The client sends four strings before the payload. We can extract them without using the JSON decoder by parsing the parts. After that, we just replace the payload part by a specific error map. The server can propage the message to the right channel process where the process can send the error message to the client.

Of course, it would be much easier if the client simply sent valid JSON, but sometimes this is apparently not possible.

The Phoenix Message

The client sends four strings in an array the and last element of the array is the payload:

["1","2","Topic","Event",{...}]

We can use NimbleParsec to write a parser for the first part of the array:

defmodule PrefixDecoder do
  import NimbleParsec

  string_with_quotes =
    ignore(ascii_char([?"]))
    |> repeat_while(
      choice([
        ~S(\") |> string() |> replace(?"),
        utf8_char([])
      ]),
      {:not_quote, []}
    )
    |> ignore(ascii_char([?"]))
    |> reduce({List, :to_string, []})

  defp not_quote(<>, context, _, _), do: {:halt, context}
  defp not_quote(_, context, _, _), do: {:cont, context}

  defparsec(
    :header,
    ignore(string("["))
    |> concat(string_with_quotes)
    |> ignore(string(","))
    |> concat(string_with_quotes)
    |> ignore(string(","))
    |> concat(string_with_quotes)
    |> ignore(string(","))
    |> concat(string_with_quotes)
    |> ignore(string(","))
  )
end

Now we can parse fragments of the invalid JSON string. Let’s do some tests:

iex 1> PrefixDecoder.header(~S/["1","2","Topic","Event",the rest of the string/)
{:ok, ["1", "2", "Topic", "Event"], "the rest of the string", %{}, {1, 0}, 25}
iex 2> PrefixDecoder.header(~S/["1",error,"Topic","Event",the rest of the string/)
{:error, "expected ASCII character equal to \"\\\"\"",
 "error,\"Topic\",\"Event\",the rest of the string", %{}, {1, 0}, 5}

The parser is very strict because we don’t handle whitespaces so far. This is okay, since the client don’t insert whitespaces between the single strings. Let’s make a final test. We create an invalid message like the client sometimes does and then we verify that we extract the first four strings from the invalid message:

iex 3> message = ~S/["1","2","Topic","Event",{"title": "This does not work: \uded0"}]/
"[\"1\",\"2\",\"Topic\",\"Event\",{\"title\": \"This does not work: \\uded0\"}]"
iex 4> Jason.decode!(message)
** (Jason.DecodeError) unexpected sequence at position 56: "\\uded0"
    (jason 1.4.4) lib/jason.ex:92: Jason.decode!/2
    iex:4: (file)
iex 4> PrefixDecoder.header(message)
{:ok, ["1", "2", "Topic", "Event"],
 "{\"title\": \"This does not work: \\uded0\"}]", %{}, {1, 0}, 25}

Now we can put everything together to provide an own implementation of the Phoenix.Socket.Serializer behaviour.
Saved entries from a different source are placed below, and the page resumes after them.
(** [Config::from_env]; [None] is a panic on an invalid value.  The address of
    the resolver is left out. *)
Definition config_from_env (var : string -> option str) : option EgressEnv :=
  let tun_name := default (lit "tun0") (var "EGRESS_TUN_NAME"%string) in
  tun_local_ip ← parse_ipv4 (default (lit "10.99.0.1") (var "EGRESS_TUN_LOCAL_IP"%string));
  tun_prefix_len ← result_ok (parse_uint 255 (default (lit "24") (var "EGRESS_TUN_PREFIX_LEN"%string)));
  mtu ← result_ok (parse_uint u64_max (default (lit "1500") (var "EGRESS_MTU"%string)));
  vsock_port ← result_ok (parse_uint u32_max (default (lit "5006") (var "EGRESS_VSOCK_PORT"%string)));
  let allowlist_path := default (lit "/etc/enclavia/egress.json") (var "EGRESS_CONFIG_PATH"%string) in
  trusted_src ← match var "EGRESS_TRUSTED_SRC"%string with
                | Some s => parse_ipv4 s
                | None => Some tun_local_ip
                end;
  Some (mkEgressEnv tun_name tun_local_ip tun_prefix_len mtu vsock_port allowlist_path trusted_src).

(** [prefix_to_netmask]: [32 - prefix_len] wraps at 32 bits in a release build,
    and [checked_shl] by 32 or more is [None]. *)
Definition prefix_to_netmask (prefix_len : Z) : Ipv4Addr :=
  if prefix_len =? 0 then 0
  else
    let shift := (32 - prefix_len) mod 2 ^ 32 in
    if shift <? 32 then Z.land (Z.shiftl u32_max shift) u32_max else 0.

(** The daemon's policy at start: the file, the injected resolvers and the
    trusted source. *)
Definition daemon_policy `{Ipnet} (from_slice : bytes -> result RawAllowlist string)
    (file : FileRead) (trusted_src : Ipv4Addr) : result StaticAllowlistPolicy AllowlistLoadError :=
  let? allowlist := load_or_empty from_slice file in
  Ok (mkPolicy (inject_resolver_entries allowlist).1 trusted_src).

(** ** The decision is exact *)

Section PolicyFacts.
Context `{Ipnet} {R : Type} `{Resolver R}.

(** What the lookups of a list of entries answer, each from the state the
    previous one left. *)
Fixpoint lookups (r : R) (entries : list HostnameEntry)
    : list (HostnameEntry * result (list Ipv4Addr) string) :=
  match entries with
  | [] => []
  | e :: entries => (e, (resolve r (he_host e)).1) :: lookups (resolve r (he_host e)).2 entries
  end.

(** Some lookup answers with the target. *)
Definition names_target (r : R) (target : Ipv4Addr) (entries : list HostnameEntry) : Prop :=
  exists e ips, (e, Ok ips) ∈ lookups r entries /\ target ∈ ips.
We only need to replace the function:

def decode_text(raw_message) do
    [join_ref, ref, topic, event, payload | _] = decode_raw_message(raw_message)

    %Message{
      topic: topic,
      event: event,
      payload: payload,
      ref: ref,
      join_ref: join_ref
    }
  end

  defp decode_raw_message(raw_message) do
    case Jason.decode(raw_message) do
      {:ok, result} ->
        result

      {:error, error} ->
        Logger.warning("Unable to decode JSON message: #{inspect(raw_message)}, because of #{inspect(error)}")
        PrefixDecoder.decode(raw_message, error)
    end
  end

where the decode/2 function looks like this:

def decode(raw_message, error) do
  case header(raw_message) do
    {:ok, [join_ref, ref, topic, event], _rest, _context, _line, _column} ->
      [join_ref, ref, topic, event, %{decode_error: "#{inspect(error)}"}]

    other ->
      Logger.warning("Unable to decode invalid raw message because of #{inspect(other)}")
      raise error
  end
end

By replacing our own implementation in Endpoint module we are able to handle those invalid JSON messages. The message is propagate to the right channel process and the process can reply with an error message which can be handled by the client.

Problem solved, until the client sends a completely invalid message where our parser returns an error :-)